While the USD dollar has not reacted at all to the data overnight so arguably, traders have put positive US economic signs on the back burner while arguably focusing on Jay Powell’s comments yesterday that suggested the Fed is watching downside global risk. If the market starts to ignore positive data while only focusing on the negative, the USD will not benefit from tethering itself to all the positive US numbers which have been at the forefront of USD appreciation this year, an overly dovish ECB and BOJ notwithstanding.
Again, a significant crude build is weighing on market sentiment amid slowing global demand after the Energy Information Administration reported a substantial crude oil inventory build for the week to November 9 of 10.3 million barrels. While US inventory warehouses remain at eye-watering peaks and the most significant build since 2017, by-products drew down significantly which held traders’ downside ambition in check.

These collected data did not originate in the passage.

Lemma rule_loop_errors array : forall rules, rule_errors (rule_loop numberToString rules array).
Proof.
  induction array as [|v array IH]; intros rules; cbn [rule_loop]; [done|].
  assert (Hrest : rule_errors (localRuleList ⇐ loadRule numberToString v rules; rule_loop numberToString localRuleList array)).
  { apply result_bind_errors; [|done]. apply result_bind_errors; [apply loadTrigger_errors|intros t]. by apply result_bind_errors; [apply loadAction_errors|]. }
  by destruct v.
Qed.
End Errors.

(** ** Claims *)

Section Claims.
Variable numberToString : Number -> list Z.

(** C3: the JSON parser returns on every text, and it reads a text as a value
    exactly if the text is one of that value: by the grammar of JSON, with
    white space around it and at most a semicolon after it.  A short integer
    is computed, any other number is left to be read as a double, and so is a
    short integer that ends the text. *)
Theorem JSONParse_correct (is8Bit : bool) (text : list Z) :
  exists r, JSONParse is8Bit text = Some r /\ forall v, r = Some v <-> document v text.
Proof.
  destruct (JSONParse_total is8Bit text) as [r Hr]. exists r. split; [done|]. intros v. split.
  - intros ->. by eapply JSONParse_sound.
  - intros Hd%(JSONParse_document is8Bit). congruence.
Qed.

(** C5: what is accepted as a list of rules is one: it is not empty and not
    longer than the limit, and every rule is valid.  Its filter is not empty,
    its types are types that have names, its domains are non-empty lowercase
    ASCII, there are domains exactly if there is a domain condition, and its
    action can be serialized. *)
Theorem parseRuleList_valid (json : WString) (rules : list ContentExtensionRule) :
  parseRuleList numberToString json = Some (Value rules) -> rules <> [] /\ vlen rules <= maxRuleCount /\ Forall valid_rule rules.
Proof. apply parseRuleList_accepts. Qed.
Lemma backoff_loop_through request n turns rest w :
  faults w = None :: rest \/ (faults w = [] /\ rest = []) ->
  backoff_loop request (n :: turns) w
  = perform request (set_faults rest (set_trace (trace w ++ [Execute request]) w)).
Proof.
  intros Hf. simpl backoff_loop. unfold try_except_HttpError, execute, bind, emit. cbn.
  destruct Hf as [Hf|[Hf ->]]; rewrite Hf.
  - destruct (perform_total request
                (set_faults rest (set_trace (trace w ++ [Execute request]) w)))
      as (v & w' & E & _).
    now rewrite E.
  - replace (set_faults [] (set_trace (trace w ++ [Execute request]) w))
      with (set_trace (trace w ++ [Execute request]) w)
      by (unfold set_faults, set_trace; cbn; now rewrite Hf).
    destruct (perform_total request (set_trace (trace w ++ [Execute request]) w))
      as (v & w' & E & _).
    now rewrite E.
Qed.

(** A failure that is not retryable leaves the loop at once. *)
Lemma backoff_loop_terminal request n turns e rest w :
  retryable_exn e = false ->
  faults w = Some e :: rest ->
  exists w',
    backoff_loop request (n :: turns) w = (Raise e, w')
    /\ invocations (trace w') = invocations (trace w) + 1
    /\ faults w' = rest.
Proof.
  intros He Hf. simpl backoff_loop.
  unfold try_except_HttpError, execute, bind, emit. cbn. rewrite Hf.
  destruct e as [text| | | | | | | |]; simpl in He;
    try (eexists; split; [reflexivity|split; [|reflexivity]];
         now trace_simpl).
  rewrite He. cbn. unfold bind, log, emit, raise. cbn.
  eexists; split; [reflexivity|split; [|reflexivity]].
  now trace_simpl.
Qed.
(** Removing the white space from what [thousands] makes of a string of
    digits gives the digits back. *)
Lemma keep_thousands_from (prev : bool) (ds : string) :
  all_chars is_digit ds = true →
  keep (λ c, negb (is_space c)) (thousands_from prev ds) = ds.
Proof.
  revert prev. induction ds as [|c r IH]; intros prev Hall; [done|].
  pose proof Hall as Hall'. simpl in Hall'.
  apply andb_prop in Hall' as [Hc Hr].
  cbn [thousands_from].
  assert (keep (λ c0, negb (is_space c0))
            (String c (thousands_from (is_word c) r)) = String c r) as Hrest.
  { cbn [keep]. rewrite (digit_not_space c Hc). cbn [negb].
    by rewrite (IH _ Hr). }
  destruct (prev && groups_of_three_ahead (String c r)); [|done].
  cbn [keep]. exact Hrest.
Qed.

Lemma parseAmount_formatAmountInput (raw : string) :
  formatAmountInput raw ≠ "" →
  parseAmount (formatAmountInput raw)
  = number (inject_Z (digits_val (keep is_digit raw)))
  ∧ (0 ≤ digits_val (keep is_digit raw))%Z.
Proof.
  unfold formatAmountInput, parseAmount.
  destruct (decide (keep is_digit raw = "")) as [|Hne]; [done|]. intros _.
  pose proof (keep_all_chars is_digit raw) as Hall.
  unfold thousands. rewrite (keep_thousands_from _ _ Hall).
  destruct (decide (keep is_digit raw = "")) as [|_]; [done|].
  split; [by apply parseInt10_digits|].
  by apply digits_acc_nonneg.
Qed.

Lemma int_nonneg (n : Z) : (0 ≤ n)%Z → amount_nonneg (int n) = true.
Proof.
  intros Hn. unfold amount_nonneg, int. apply Qle_bool_iff.
  change (this (Q2Qc (inject_Z n))) with (Qred (inject_Z n)).
  rewrite Qred_correct. unfold Qle. simpl. lia.
Qed.

Lemma int_whole (n : Z) : amount_whole (int n) = true.
Proof.
  unfold amount_whole, int.
  change (this (Q2Qc (inject_Z n))) with (Qred (inject_Z n)).
  unfold Qred, inject_Z.
  pose proof (Z.ggcd_gcd n 1) as Hg.
  pose proof (Z.ggcd_correct_divisors n 1) as Hd.
  destruct (Z.ggcd n 1) as [g [a b]]. simpl in *.
  rewrite Z.gcd_1_r in Hg. subst g. destruct Hd as [_ Hb].
  assert (b = 1%Z) as -> by lia. reflexivity.
Qed.

(** What [parseInt] makes of a string of digits: never negative, whole
    unless it is the infinity, the integer itself up to [2^53], and the
    infinity from [2^1024] on. *)
Lemma number_amount (z : Z) :
  (0 ≤ z)%Z →
  amount_nonneg (number (inject_Z z)) = true
  ∧ (amount_whole (number (inject_Z z)) = true
     ∨ number (inject_Z z) = VInf false)
  ∧ ((z ≤ 2 ^ 53)%Z → number (inject_Z z) = int z)
  ∧ ((2 ^ 1024 ≤ z)%Z → number (inject_Z z) = VInf false).
Proof.
  intros Hz. split_and!.
  - destruct (number_whole z Hz) as [->|(z' & Hz' & ->)];
      [done|by apply int_nonneg].
  - destruct (number_whole z Hz) as [->|(z' & Hz' & ->)];
      [by right|left; apply int_whole].
  - intros Hle. destruct (decide (z = 2 ^ 53)%Z) as [->|Hne];
      [apply number_two_53|apply number_small; lia].
  - apply number_overflow.
Qed.



(** In the first component too the amount recorded is a double, not the
    integer typed: beyond [2^53] the digits are rounded, and a long enough
    run of digits is recorded as [Infinity]. *)
Lemma handleSubmit_prototype_amount_rounded :
  parseAmount (formatAmountInput "9007199254740993") = int 9007199254740992
  ∧ parseAmount (formatAmountInput (string_of_list_ascii (repeat "9"%char 400)))
    = VInf false.
Proof.
  split; vm_compute; [apply f_equal, Qc_is_canon|]; reflexivity.
Qed.



(** ** The Synchronization Engine and the Connectivity Monitor *)

Lemma trySync_call_sent (v : variant) (c : caller) (snap : list record)
    (w : world) :
  sent (trySync_call v c snap w).1 = (sent w ++ submitted snap)%list
  ∧ sync_calls (trySync_call v c snap w).1 = S (sync_calls w)
  ∧ db (trySync_call v c snap w).1 = db w
  ∧ (trySync_call v c snap w).2
    = match filter is_pending snap with
      | [] => None
      | p => Some (SyncAwaitSend c p)
      end.
Proof.
  unfold trySync_call, submitted.
  destruct (filter is_pending snap) as [|t p]; cbn.
  - rewrite app_nil_r. by destruct c, v.
  - done.
Qed.



(** C2, as stated, fails.  The page is offline with the pending record
    [A] in its mirror; the browser fires [online]: the flag turns, and no
    [trySync] is entered, nothing goes to the transport, no call is
    suspended. *)
Lemma online_event_starts_no_sync :
  online Sample.offline = false
  ∧ filter is_pending (transactions Sample.offline) = [Sample.A]
  ∧ online (step fakeSendToServer Prototype GoOnline Sample.offline) = true
  ∧ sync_calls (step fakeSendToServer Prototype GoOnline Sample.offline) = 0%nat
  ∧ sent (step fakeSendToServer Prototype GoOnline Sample.offline) = []
  ∧ tasks (step fakeSendToServer Prototype GoOnline Sample.offline) = [].
Proof. compute_done. Qed.

(** C2, amended.  The connectivity listeners only set the [online] flag:
    over any sequence of [online] and [offline] events, however many
    transitions it holds, [trySync] is never entered, nothing is handed to
    the transport, and the store, the mirror and the suspended calls stay
    as they were; after an [online] event the flag is set.  Of all the
    events of the page only two enter [trySync], and only while
    [navigator.onLine] holds: a click on "Forcer sync", and the
    continuation of a [handleSubmit] whose [loadTransactions] has
    answered. *)
Theorem connectivity_events_only_set_flag (send : list record → reply)
    (v : variant) (es : list event) (w : world) :
  forallb connectivity es = true →
  sync_calls (run send v es w) = sync_calls w
  ∧ sent (run send v es w) = sent w
  ∧ tasks (run send v es w) = tasks w
  ∧ db (run send v es w) = db w
  ∧ transactions (run send v es w) = transactions w
  ∧ syncing (run send v es w) = syncing w
  ∧ online (run send v (es ++ [GoOnline])%list w) = true
  ∧ (∀ e w0,
       sync_calls (step send v e w0) = sync_calls w0
       ∨ (onLine w0 = true
          ∧ (e = ClickForceSync
             ∨ ∃ i snap, e = Resume i
                         ∧ tasks w0 !! i = Some (SubmitAwaitLoad snap)))).
Proof.
  intros Hes. unfold run. rewrite foldl_app. cbn [foldl step setOnline online].
  split_and!; try done;
    try (clear -Hes;
         revert w; induction es as [|e es IH]; intros w; [done|];
         cbn [forallb] in Hes; apply andb_prop in Hes as [He Hes];
         cbn [foldl]; rewrite (IH Hes); by destruct e).
  clear. intros e w.
  assert (∀ w' ot, sync_calls (push_task ot w') = sync_calls w') as Hpush
    by (by intros w' []).
  destruct e as [| | |f id| |i|dt]; cbn [step]; try (by left).
  - destruct (match v with Prototype => isSubmitting w | MobiLedger => false end);
      [by left|]. unfold handleSubmit_call.
    destruct (handleSubmit_tx v f id (now w)); left; rewrite Hpush;
      by destruct v.
  - destruct (online w && negb (syncing w)); [|by left].
    unfold forceSync. destruct (onLine w) eqn:Hon; cbn [negb].
    + right. split; [done|by left].
    + by left.
  - destruct (tasks w !! i) as [t|] eqn:Hi; [|by left].
    destruct (resume send v t (set_tasks (delete i (tasks w)) w))
      as [w' ot] eqn:Hres. rewrite Hpush.
    destruct t as [|snap tx|snap|c batch|c ups|c|]; cbn [resume] in Hres.
    + left. by injection Hres as <- _.
    + left. unfold submit_added in Hres.
      destruct (addTransaction tx (db _)) as [[]?]; injection Hres as <- _;
        by destruct v.
    + unfold submit_loaded in Hres.
      destruct (onLine (loadTransactions (set_tasks (delete i (tasks w)) w)))
        eqn:Hon.
      * right. split; [exact Hon|]. right. by exists i, snap.
      * left. injection Hres as <- _. by destruct v.
    + left. unfold sync_reply in Hres.
      destruct (send batch) as [[res|]|]; [destruct (ok res)|..];
        injection Hres as <- _; by destruct c, v.
    + left. unfold sync_updates in Hres. destruct (apply_updates _ _).
      destruct (existsb _ _); [|destruct (existsb _ _)];
        injection Hres as <- _; by destruct c, v.
    + left. injection Hres as <- _. by destruct c, v.
    + left. by injection Hres as <- _.
Qed.

Lemma connectivity_events_only_set_flag_witness :
  sync_calls (run fakeSendToServer Prototype [GoOnline; GoOffline; GoOnline]
                Sample.offline) = 0%nat
  ∧ sent (run fakeSendToServer Prototype [GoOnline; GoOffline; GoOnline]
            Sample.offline) = [].
Proof.
  destruct (connectivity_events_only_set_flag fakeSendToServer Prototype
              [GoOnline; GoOffline; GoOnline] Sample.offline eq_refl)
    as (-> & -> & _).
  split; reflexivity.
Defined.

(** C3, as stated, fails: [trySync] does not read the store.  On a fresh
    page the first form is submitted: the store then holds a pending
    record, [trySync] is entered once, finds no pending record in the mirror
    of the render it belongs to, and returns.  And in the state [stale] the
    store holds no pending record, the mirror still shows [B] as pending,
    and a click on the button hands [[B]] to the transport. *)
Lemma trySync_filters_mirror_not_store :
  (sync_calls Sample.first_submit = 1%nat
   ∧ length (filter is_pending (getAllTransactions (db Sample.first_submit)))
     = 1%nat
   ∧ sent Sample.first_submit = []
   ∧ tasks Sample.first_submit = [])
  ∧ (filter is_pending (getAllTransactions (db Sample.stale)) = []
     ∧ map (map (λ t, prop t "id")) (sent Sample.stale)
       = [[VStr "A"]; [VStr "A"]; [VStr "B"]]
     ∧ map (map (λ t, prop t "id"))
         (sent (step fakeSendToServer Prototype ClickForceSync Sample.stale))
       = [[VStr "A"]; [VStr "A"]; [VStr "B"]; [VStr "B"]]).
Proof. compute_done. Qed.

(** C3, amended.  Every call to [trySync] filters the [transactions] array
    of the render it was created in (the component's mirror of the store)
    to [status = pending]; it does not read the store, and the store is not
    touched before the transport has answered.  When the filtered list is
    empty the whole call returns at once: nothing goes to the transport and
    nothing is left suspended. *)
Theorem trySync_filters_snapshot (send : list record → reply) (v : variant)
    (c : caller) (snap : list record) (w : world) :
  (∀ d, sent (trySync_call v c snap (set_db d w)).1
        = sent (trySync_call v c snap w).1
        ∧ (trySync_call v c snap (set_db d w)).2 = (trySync_call v c snap w).2)
  ∧ db (trySync_call v c snap w).1 = db w
  ∧ (trySync_call v c snap w).2
    = match filter is_pending snap with
      | [] => None
      | p => Some (SyncAwaitSend c p)
      end
  ∧ (filter is_pending snap = [] →
     trySync send v c snap w = (sync_end v c (setSyncing true (count_sync w)), None)
     ∧ sent (trySync send v c snap w).1 = sent w
     ∧ db (trySync send v c snap w).1 = db w).
Proof.
  split; [|split; [|split]].
  - intros d.
    destruct (trySync_call_sent v c snap (set_db d w)) as (-> & _ & _ & ->).
    by destruct (trySync_call_sent v c snap w) as (-> & _ & _ & ->).
  - by destruct (trySync_call_sent v c snap w) as (_ & _ & -> & _).
  - by destruct (trySync_call_sent v c snap w) as (_ & _ & _ & ->).
  - intros Hnone. unfold trySync, trySync_call. rewrite Hnone. cbn [drive].
    split; [done|]. by destruct c, v.
Qed.

Lemma trySync_filters_snapshot_witness :
  trySync fakeSendToServer Prototype FromForce
    [Sample.tx "A" "synced" 1000] Sample.loaded
  = (sync_end Prototype FromForce (setSyncing true (count_sync Sample.loaded)),
     None).
Proof.
  apply (trySync_filters_snapshot fakeSendToServer Prototype FromForce
           [Sample.tx "A" "synced" 1000] Sample.loaded).
  reflexivity.
Defined.

(** *** A whole cycle against a transport *)

Lemma synced_patch_lookup (t : Z) (f : string) :
  synced_patch t !! f
  = if decide (f = "status") then Some (VStr "synced")
    else if decide (f = "synced_at") then Some (VTime t) else None.
Proof.
  unfold synced_patch. repeat case_decide; simplify_map_eq; done.
Qed.

Lemma spread_idemp (r p : record) : spread (spread r p) p = spread r p.
Proof.
  apply map_eq. intros f. rewrite !spread_lookup. by destruct (p !! f).
Qed.

Lemma updateTransaction_synced (id : value) (t : Z) (d : store) (r : record) :
  wf_store d → d !! id = Some r →
  updateTransaction id (synced_patch t) d
  = (Resolved (spread r (synced_patch t)),
     <[id := spread r (synced_patch t)]> d).
Proof.
  intros Hwf Hr. destruct (Hwf _ _ Hr) as [Hrid Hk].
  unfold updateTransaction. rewrite Hk, Hr.
  rewrite spread_prop_keep by (by rewrite synced_patch_lookup).
  by rewrite Hrid, Hk.
Qed.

Also adding a modicum of support, Saudi Arabia admitted they were duped by President Trump who may have orchestrated probably one of the best sleight-of-hand tricks in some time. He effectively drove prices lower by offering up far more Iran sanction waivers than expected. The US administration caught OPEC wrong-footed by what was supposed to be the harshest sanction ever applied to Iran, only for the US to take relatively mild action exacerbating the supply glut.
Indeed, the Saudis cannot be too happy with Trump’s waivers, suggesting OPEC will cut production of 1.4 million barrels while risking the wrath of President Trump. Indeed the “Made in America oil policy” has significantly dented oil market sentiment. US shale producers are equally responsible for global oversupply. The latest data show producers running at an accelerating pace, placing the US as the largest oil producer in the world. As well, President Trump’s stinging OPEC tweets have legs. And then, US tariffs are compounding China’s economic woes and are fanning concerns about demand growth in 2019 and 2020.
The markets do appear to be finding some semblance of a base as the relatively flat and supportive price curve suggests traders are respecting the fact OPEC and its allies considering production cuts of more than the initially mentioned 1mm barrels per day. However, Russian President Vladimir Putin claimed that Russia, the largest non-OPEC ally, refuses to commit to production cuts just yet as he sees approximate current price levels as suiting them just fine. Putin went on to state that “where it [crude prices] is now, where it was recently, anything around $70 suits us [Russia] completely.”
So, for the time being, looming production cuts will act as a foil to the downside risk from shockingly high US inventory builds.
A softer US dollar, GBP notwithstanding and the Fed triggering some early warning signals about global growth risk in 2019 are being viewed in a positive light for the gold market. Compound this with the usual toxic combination of tasks brewing in virtually every corner of the political world; Gold should continue to find demand on dips provided the USD remains in check.
All is a moot point next to Brexit headline watch.